Lui, lo studente, è figlio di questo tempo, in cui gli economisti critici hanno rialzato la testa. E anzi, devo dire che di questo contesto di rinascita successivo alla crisi del 2007-08 hanno approfittato proprio coloro che avevano fatto una scelta opposta alla mia, e che si erano dedicati a uno studio eterodosso e di nicchia. Alle soglie della crisi del 2007-08, questi economisti eretici emergevano come esperti preparati e ben attrezzati, mentre io ero appena all’inizio di un processo di dismissione del camuffamento da mainstreamer, ero ancora lontano dalla pubblicazione tardiva del mio primo articolo di cui oggi non mi vergogno, e mi sarei presto scoperto in affannato ritardo rispetto a diversi contributi interessanti che dal giorno della mia laurea si erano accumulati ed evoluti mentre io guardavo da tutt’altra parte.

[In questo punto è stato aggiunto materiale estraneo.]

Lemma append_rejected_safe f l from p r :
  fsm_wf f -> f_state f = Leader l -> t_progress (ld_tracker l) !! from = Some p ->
  0 <= rej_non_matching_idx r <= log_last (f_log f) -> 0 <= rej_last_idx r < u64_modulus - 1 ->
  safe (append_rejected from p r) f.
Proof.
  intros Hwf Hl Hp Hnm Hlast. pose proof (wf_leader f l Hwf Hl) as [Ht _ _ Hok].
  unfold append_rejected. destruct (_ && _).
  { eapply replicate_to_wp; [done..|]. by intros f' p' ms [Hwf' _] _ _ _. }
  destruct (is_stray_reject p r) eqn:Hstray; [by apply wp_ret|]. cbv zeta.
  destruct (Hok _ _ Hp) as [Hm Hn Hif].
  assert (fp_match_idx p < rej_non_matching_idx r `min` (rej_last_idx r +! 1)) as Hlt.
  { rewrite u64_add_small by lia. unfold is_stray_reject in Hstray.
    destruct (Z.leb_spec (rej_non_matching_idx r) (fp_match_idx p)); [done|].
    destruct (Z.ltb_spec (rej_last_idx r) (fp_match_idx p)); [done|]. lia. }
  apply wp_bind. eapply update_progress_wp; [done|done|done|exact (tw_ids _ Ht _ _ Hp)| |].
  { rewrite u64_add_small in * by lia. split; simpl; lia. }
  intros f1 Hwf1 Hlead1 _ Hst1. apply wp_bind. simpl. eapply lift_ret_wp.
  { unfold check. rewrite (proj2 (Z.ltb_lt _ _) Hlt). done. }
  apply replicate_again_safe; [done|]. by eapply leading_is_leader.
Qed.

Lemma append_entries_reply_safe f l from r :
  fsm_wf f -> room f -> f_state f = Leader l -> valid_reply f r -> safe (append_entries_reply from r) f.
Proof.
  intros Hwf Hroom Hl Hr. pose proof (wf_leader f l Hwf Hl) as [Ht _ _ Hok].
  unfold append_entries_reply. apply wp_bind, assert_that_wp; [unfold is_leader; by rewrite Hl|].
  wp_leader. unfold tracker_find. destruct (t_progress (ld_tracker l) !! from) as [p|] eqn:Hp; [|by apply wp_ret].
  cbv zeta. set (p1 := if _ && _ then _ else p).
  assert (fp_id p1 = from /\ progress_ok (log_last (f_log f)) p1) as [Hid1 Hok1].
  { pose proof (tw_ids _ Ht _ _ Hp). pose proof (Hok _ _ Hp) as Hokp. unfold p1.
    destruct (_ && _) eqn:Hdec; [|done]. split; [done|]. destruct Hokp. split; simpl; try done.
    apply andb_true_iff in Hdec as [_ H0%negb_true_iff%Z.eqb_neq].
    unfold max_in_flight in *. rewrite u64_sub_small by (unfold u64_modulus; lia). lia. }
  apply wp_bind. eapply update_progress_wp; [done..|]. intros f1 Hwf1 Hlead1 _ Hst1.
  case_bool_decide; [by apply wp_ret|].
  assert (t_progress (tracker_update (ld_tracker l) from p1) !! from = Some p1) as Hp1 by apply lookup_insert_eq.
  pose proof Hlead1 as [[] _].
  apply wp_bind. eapply update_progress_wp; [done|done|exact Hp1|done| |].
  { rewrite sm_log. destruct Hok1. by split. }
  intros f2 Hwf2 Hlead2 _ Hst2. pose proof Hlead2 as [[] _].
  assert (room f2) as Hroom2 by (destruct Hroom; split; congruence).
  unfold valid_reply in Hr. destruct (arep_result r) as [rej|i].
  - eapply append_rejected_safe; [done|exact Hst2|apply lookup_insert_eq|rewrite sm_log0, sm_log; by destruct Hr|by destruct Hr].
  - eapply append_accepted_safe; [done|done|exact Hst2|apply lookup_insert_eq|by rewrite sm_log0, sm_log].
Qed.

Lemma install_snapshot_reply_safe f l from r :
  fsm_wf f -> f_state f = Leader l -> safe (install_snapshot_reply from r) f.
Proof.
  intros Hwf Hl. pose proof (wf_leader f l Hwf Hl) as [Ht _ _ Hok]. unfold install_snapshot_reply.
  wp_leader. unfold tracker_find. destruct (t_progress (ld_tracker l) !! from) as [p|] eqn:Hp; [|by apply wp_ret].
  case_bool_decide; [|by apply wp_ret]. cbn [negb]. apply wp_bind.
  eapply update_progress_wp; [done|done|done|exact (tw_ids _ Ht _ _ Hp)| |].
  { destruct (Hok _ _ Hp). by split. }
  intros f1 Hwf1 Hlead1 _ Hst1. apply wp_when; intros _; [|done].
  eapply replicate_to_wp; [done|exact Hst1|apply lookup_insert_eq|]. by intros f' p' ms [Hwf' _] _ _ _.
Qed.
End handlers.

(** * Snapshots *)

Section snapshots.
Context {env : raft_env}.
Implicit Types (f : fsm).

Lemma snapshot_applied_last l snp me mb u l' :
  log_wf l -> log_wf l' -> snapshot_applied l snp me mb u l' ->
  snp_idx (l_snapshot l) < snp_idx snp -> snp_idx snp <= log_last l -> log_last l' = log_last l.
Proof.
  intros [] [] [] Hlt Hle. rewrite sa_snapshot in *. destruct (Z.le_gt_cases (log_last l') (log_last l)).
  - destruct (Z.le_gt_cases (log_last l) (snp_idx snp)); [lia|].
    assert (is_Some (entry_at l' (log_last l))) as ?%entry_at_is_Some; [|lia].
    rewrite sa_kept by lia. apply entry_at_is_Some. lia.
  - assert (is_Some (entry_at l (log_last l'))) as ?%entry_at_is_Some; [|lia].
    rewrite <- sa_kept by (unfold log_last in *; lia). apply entry_at_is_Some. unfold log_last in *. lia.
Qed.

Lemma snapshot_applied_commit l snp me mb u l' i :
  log_wf l -> log_wf l' -> snapshot_applied l snp me mb u l' ->
  snp_idx (l_snapshot l) < snp_idx snp -> i <= log_last l -> i `max` snp_idx snp <= log_last l'.
Proof.
  intros Hwf Hwf' Ha Hlt Hi. pose proof Hwf' as []. rewrite (sa_snapshot _ _ _ _ _ _ Ha) in *.
  destruct (Z.le_gt_cases (snp_idx snp) (log_last l)); [|lia].
  rewrite (snapshot_applied_last l snp me mb u l') by done. lia.
Qed.

(** A snapshot with the right configuration does not change the configuration in
    force at later indexes. *)
Lemma snapshot_applied_effective l snp me mb u l' i :
  log_wf l -> log_wf l' -> snapshot_applied l snp me mb u l' ->
  snp_idx (l_snapshot l) < snp_idx snp -> snp_idx snp <= i <= log_last l ->
  snp_config snp = effective_configuration l (snp_idx snp) ->
  effective_configuration l' i = effective_configuration l i.
Proof.
  intros Hwf Hwf' Ha Hlt Hi Hcfg. pose proof (sa_snapshot _ _ _ _ _ _ Ha) as Hs.
  apply (effective_configuration_agree l l' (snp_idx snp)); [done|done|lia|by rewrite Hs| | |].
  - rewrite (snapshot_applied_last l snp me mb u l') by (done || lia). lia.
  - rewrite <- Hcfg. rewrite <- Hs at 1. rewrite effective_configuration_snapshot by done. by rewrite Hs.
  - intros k e Hk He. rewrite <- (sa_kept _ _ _ _ _ _ Ha); [done|]. pose proof (sa_first _ _ _ _ _ _ Ha). lia.
Qed.

Lemma snapshot_applied_configuration l snp me mb u l' :
  log_wf l -> log_wf l' -> snapshot_applied l snp me mb u l' ->
  snp_idx (l_snapshot l) < snp_idx snp -> snp_idx snp <= log_last l ->
  snp_config snp = effective_configuration l (snp_idx snp) ->
  active_configuration l' = active_configuration l.
Proof.
  intros Hwf Hwf' Ha Hlt Hle Hcfg. unfold active_configuration.
  rewrite (snapshot_applied_last l snp me mb u l') by done. by eapply snapshot_applied_effective.
Qed.

(** A snapshot the machine may be given. A local one covers entries that were
    reported as committed and holds the configuration of its index; a remote
    one comes to a follower. *)
Record valid_snapshot (f : fsm) (snp : snapshot_descriptor) (me mb : Z) (local : bool) : Prop := {
  vs_bound : 0 <= snp_idx snp < u64_modulus - 1;
  vs_trailing : 0 <= me /\ 0 <= mb;
  vs_small : config_small (snp_config snp);
  vs_origin : if local
    then snp_idx snp <= ob_commit_idx (f_observed f) /\
      (snp_idx (l_snapshot (f_log f)) < snp_idx snp ->
        snp_config snp = effective_configuration (f_log f) (snp_idx snp))
    else is_follower f = true;
}.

Il momento storico è dunque più propizio per chi si affaccia sul mercato accademico oggi, forse. Ma forse anche no. Le università, almeno in Italia, sono presidiate dai fanatici dell’eccellenza e della meritocrazia, che credono di avere seppellito definitivamente il baronato sotto un tumulo di pubblicazioni. La linea in Italia è dettata dalla Bocconi. I dottorati in cui si insegnano teorie alternative sono estinti o disastrati, almeno nella realtà geografica a me più vicina. Metodi quantitativi sì, ce n’è come il prezzemolo, ma le riflessioni sui fondamenti del pensiero economico te le devi coltivare per i fatti tuoi nei momenti dedicati al relax o alle deiezioni quotidiane, possibilmente con la porta chiusa a chiave. E su tutto ciò, naturalmente, incombe l’ANVUR, che dirige il traffico come un vigile urbano. Per avere un bollino di idoneità non conta ciò che racconti agli studenti né come lo racconti, né se per risparmiare tempo fai gli esami a quiz e contribuisci ad allevare una generazione di laureati intellettualmente pigri e inconsapevoli. Non conta nemmeno il contenuto di ciò che scrivi, che nessuno peraltro legge. Conta invece il numero di pubblicazioni e la loro qualità, la cui valutazione è affidata a un algoritmo che identifica come “migliori” le riviste più lette, cioè in definitiva quelle che si occupano di argomenti più alla moda, che sono decisi dalle università statunitensi più esclusive, che a loro volta dettano la linea al mondo intero. Non stupisce che il conformismo nel mondo accademico sia la regola, nonché la via più facile verso gli avanzamenti di carriera.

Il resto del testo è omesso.